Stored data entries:
(* ===== verification/H1RootIndex.v ===== *)
(** The block index of a "GET /" head: bit sets of field starts, of the ends of
    names and of the names worth a look, from which the fields are read out. *)
From stdpp Require Import base list list_numbers numbers strings sorting.
From Stdlib Require Import ZArith Lia ZifyBool Sorted.
From S2P Require Import Prelude Utils H1Scan HttpText HpackDyn H1Head H1HeadProofs H1Root H1RootProofs.

Open Scope list_scope.
Open Scope Z_scope.

(** ** What the assembly routine computes *)

Definition wordOf (ps : list Z) (i : Z) : Z := foldr (fun p w => if Z.shiftr p 6 =? i then Z.lor w (Z.shiftl 1 (Z.land p 63)) else w) 0 ps.
Definition wordsOf (ps : list Z) : list Z := map (wordOf ps) (seqZ 0 16).

Definition candidate (c : Z) : bool := existsb (Z.eqb c) (str "cehtCEHT").

(** The starts of the fields and of their colons, line by line. *)
Fixpoint blockFields (fuel : nat) (block : bytes) (pos : Z) : option (list (Z * Z)) :=
  if zlen block <=? pos then Some []
  else match fuel with
  | O => None
  | S fuel =>
      let rest := zdrop pos block in
      let nameEnd := firstNonTokenByte rest in
      let '(e, bad) := classifyFirstSpecial rest (scanTail rest 0) in
      if bad || (e <=? 0) || negb (validH1Colon (ztake e rest) nameEnd) then None
      else match blockFields fuel block (pos + e + 2) with None => None | Some l => Some ((pos, pos + nameEnd) :: l) end
  end.

(** The index the tests compare the assembly routine with (h1block_amd64_test.go). *)
Definition h1BlockIndexRef (block : bytes) : option (list Z * list Z * list Z) :=
  match blockFields (length block) block 0 with
  | None => None
  | Some l => Some (wordsOf (map fst l), wordsOf (map snd l), wordsOf (List.filter (fun p => candidate (znth block p)) (map fst l)))
  end.

(** ** Bits *)

Lemma split_64 p i k : 0 <= k < 64 -> (Z.shiftr p 6 =? i) && (Z.land p 63 =? k) = (p =? 64 * i + k).
Proof.
  intros Hk. rewrite Z.shiftr_div_pow2 by lia. change 63 with (Z.ones 6). rewrite Z.land_ones by lia. change (2 ^ 6) with 64. pose proof (Z.div_mod p 64 ltac:(lia)). pose proof (Z.mod_pos_bound p 64 ltac:(lia)). lia.
Qed.

Lemma land63 p : 0 <= Z.land p 63 < 64.
Proof. change 63 with (Z.ones 6). rewrite Z.land_ones by lia. apply Z.mod_pos_bound. lia. Qed.

Lemma wordOf_bit ps i k : 0 <= k < 64 -> Z.testbit (wordOf ps i) k = existsb (fun p => p =? 64 * i + k) ps.
Proof.
  intros Hk. induction ps as [| p ps IH]; cbn [wordOf foldr existsb]; [apply Z.bits_0 |]. fold (wordOf ps i). rewrite <- (split_64 p i k Hk). destruct (Z.shiftr p 6 =? i); cbn [andb orb]; [| exact IH]. rewrite Z.lor_spec, IH, orb_comm. f_equal. pose proof (land63 p). rewrite Z.shiftl_1_l, Z.pow2_bits_eqb by lia. done.
Qed.

Lemma wordOf_range ps i : 0 <= wordOf ps i < 2 ^ 64.
Proof.
  induction ps as [| p ps IH]; cbn [wordOf foldr]; [lia |]. fold (wordOf ps i). destruct (Z.shiftr p 6 =? i); [| exact IH]. pose proof (land63 p). assert (H2 : 0 <= 2 ^ Z.land p 63 < 2 ^ 64) by (split; [lia | apply Z.pow_lt_mono_r; lia]). rewrite Z.shiftl_1_l. split; [apply Z.lor_nonneg; lia |].
  assert (Hlog : forall x, 0 <= x < 2 ^ 64 -> Z.log2 x < 64) by (intros x Hx; destruct (decide (x = 0)) as [-> | Hn]; [done | apply Z.log2_lt_pow2; lia]). destruct (decide (Z.lor (wordOf ps i) (2 ^ Z.land p 63) = 0)) as [-> | Hn]; [lia |]. apply Z.log2_lt_pow2; [pose proof (proj2 (Z.lor_nonneg (wordOf ps i) (2 ^ Z.land p 63))); lia |]. rewrite Z.log2_lor by lia. pose proof (Hlog _ IH). pose proof (Hlog _ H2). lia.
Qed.

Lemma wordAt_wordsOf ps i : 0 <= i < 16 -> wordAt (wordsOf ps) i = wordOf ps i.
Proof.
  intros Hi. unfold wordAt, wordsOf. rewrite nth_lookup, list_lookup_fmap, lookup_seqZ_lt by lia. cbn. f_equal. lia.
Qed.

Lemma bit_high w n : 0 <= w < 2 ^ 64 -> 64 <= n -> Z.testbit w n = false.
Proof. intros Hw Hn. rewrite <- (Z.mod_small w (2 ^ 64)) by lia. apply Z.mod_pow2_bits_high. lia. Qed.

(** The least element from [from] on, or none. *)
Definition nextIn (ps : list Z) (from r : Z) : Prop :=
  (r = -1 /\ Forall (fun p => p < from) ps) \/ (r ∈ ps /\ from <= r /\ Forall (fun p => from <= p -> r <= p) ps).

# [WORK TASK]
Note each line above that holds "Require", then copy all of them.

# [ANSWER AREA]
From stdpp Require Import base list list_numbers numbers strings sorting.
From Stdlib Require Import ZArith Lia ZifyBool Sorted.
From S2P Require Import Prelude Utils H1Scan HttpText HpackDyn H1Head H1HeadProofs H1Root H1RootProofs.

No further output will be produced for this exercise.